Could you reproduce the lines below from the one with "(Hpost : method" through the one with "st) = posts st"? Keep both ends and add nothing.

=== Dataset ===

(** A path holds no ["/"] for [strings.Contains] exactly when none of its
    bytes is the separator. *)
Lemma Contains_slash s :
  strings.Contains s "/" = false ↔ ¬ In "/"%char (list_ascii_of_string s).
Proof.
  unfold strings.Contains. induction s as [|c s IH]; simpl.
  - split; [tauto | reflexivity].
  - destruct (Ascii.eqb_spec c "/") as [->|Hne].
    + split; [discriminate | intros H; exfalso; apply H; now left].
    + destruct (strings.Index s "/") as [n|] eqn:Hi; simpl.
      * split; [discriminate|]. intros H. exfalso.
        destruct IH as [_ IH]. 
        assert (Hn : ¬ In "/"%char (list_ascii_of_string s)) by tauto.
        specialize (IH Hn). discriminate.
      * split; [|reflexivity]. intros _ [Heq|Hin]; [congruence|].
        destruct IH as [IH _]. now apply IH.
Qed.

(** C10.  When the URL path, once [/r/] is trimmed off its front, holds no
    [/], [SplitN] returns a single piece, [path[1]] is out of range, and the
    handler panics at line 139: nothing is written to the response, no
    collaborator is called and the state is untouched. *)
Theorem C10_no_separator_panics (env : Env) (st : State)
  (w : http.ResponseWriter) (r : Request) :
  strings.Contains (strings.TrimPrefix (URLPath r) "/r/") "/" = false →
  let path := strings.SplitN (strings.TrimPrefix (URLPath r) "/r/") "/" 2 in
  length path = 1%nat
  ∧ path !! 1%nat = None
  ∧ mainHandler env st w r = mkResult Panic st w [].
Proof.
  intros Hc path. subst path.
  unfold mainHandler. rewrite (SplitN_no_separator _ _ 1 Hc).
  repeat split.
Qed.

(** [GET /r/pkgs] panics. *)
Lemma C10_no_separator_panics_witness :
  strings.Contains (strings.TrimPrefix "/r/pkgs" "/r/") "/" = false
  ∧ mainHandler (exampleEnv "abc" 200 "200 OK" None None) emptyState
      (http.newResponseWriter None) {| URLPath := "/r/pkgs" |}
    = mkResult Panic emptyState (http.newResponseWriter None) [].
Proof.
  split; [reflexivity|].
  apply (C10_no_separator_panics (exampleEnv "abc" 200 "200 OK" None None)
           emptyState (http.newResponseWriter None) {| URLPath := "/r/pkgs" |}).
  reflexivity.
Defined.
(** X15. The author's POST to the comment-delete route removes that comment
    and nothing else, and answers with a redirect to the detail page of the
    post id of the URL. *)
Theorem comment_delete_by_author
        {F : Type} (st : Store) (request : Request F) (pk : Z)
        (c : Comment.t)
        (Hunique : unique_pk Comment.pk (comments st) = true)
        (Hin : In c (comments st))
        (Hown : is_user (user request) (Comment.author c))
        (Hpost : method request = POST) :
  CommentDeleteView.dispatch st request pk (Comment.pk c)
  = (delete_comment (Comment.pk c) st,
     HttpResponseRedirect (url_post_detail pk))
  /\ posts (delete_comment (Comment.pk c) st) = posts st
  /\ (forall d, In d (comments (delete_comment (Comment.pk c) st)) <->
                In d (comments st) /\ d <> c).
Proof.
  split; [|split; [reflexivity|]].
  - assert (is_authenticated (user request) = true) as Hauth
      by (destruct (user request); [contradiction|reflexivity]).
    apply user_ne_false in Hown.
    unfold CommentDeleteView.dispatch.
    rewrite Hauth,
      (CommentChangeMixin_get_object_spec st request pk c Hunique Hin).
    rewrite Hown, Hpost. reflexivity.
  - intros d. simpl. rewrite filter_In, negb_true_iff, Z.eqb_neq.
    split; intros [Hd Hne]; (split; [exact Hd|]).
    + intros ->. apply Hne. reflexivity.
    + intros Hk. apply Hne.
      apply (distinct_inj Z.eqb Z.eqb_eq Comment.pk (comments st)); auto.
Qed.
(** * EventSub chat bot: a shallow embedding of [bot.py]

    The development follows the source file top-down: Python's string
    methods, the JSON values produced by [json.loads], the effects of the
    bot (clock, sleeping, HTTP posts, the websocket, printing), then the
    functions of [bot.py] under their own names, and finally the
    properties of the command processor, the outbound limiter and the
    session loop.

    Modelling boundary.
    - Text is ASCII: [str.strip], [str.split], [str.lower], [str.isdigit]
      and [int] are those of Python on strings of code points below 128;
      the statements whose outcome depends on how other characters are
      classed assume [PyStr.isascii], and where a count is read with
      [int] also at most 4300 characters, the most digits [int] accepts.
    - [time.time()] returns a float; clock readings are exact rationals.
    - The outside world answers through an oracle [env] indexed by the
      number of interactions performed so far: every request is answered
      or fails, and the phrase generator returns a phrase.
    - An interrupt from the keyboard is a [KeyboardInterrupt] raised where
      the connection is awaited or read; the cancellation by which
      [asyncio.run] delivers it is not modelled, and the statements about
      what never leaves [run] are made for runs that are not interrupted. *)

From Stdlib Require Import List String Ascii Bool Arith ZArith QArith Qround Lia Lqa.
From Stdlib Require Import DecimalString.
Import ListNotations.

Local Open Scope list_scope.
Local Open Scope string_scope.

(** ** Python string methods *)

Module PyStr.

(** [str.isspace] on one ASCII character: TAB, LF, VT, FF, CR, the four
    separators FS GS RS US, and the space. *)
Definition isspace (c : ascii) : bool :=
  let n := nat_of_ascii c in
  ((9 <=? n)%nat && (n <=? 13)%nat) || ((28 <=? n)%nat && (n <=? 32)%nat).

===

* [Final answer]:
        (Hpost : method request = POST) :
  CommentDeleteView.dispatch st request pk (Comment.pk c)
  = (delete_comment (Comment.pk c) st,
     HttpResponseRedirect (url_post_detail pk))
  /\ posts (delete_comment (Comment.pk c) st) = posts st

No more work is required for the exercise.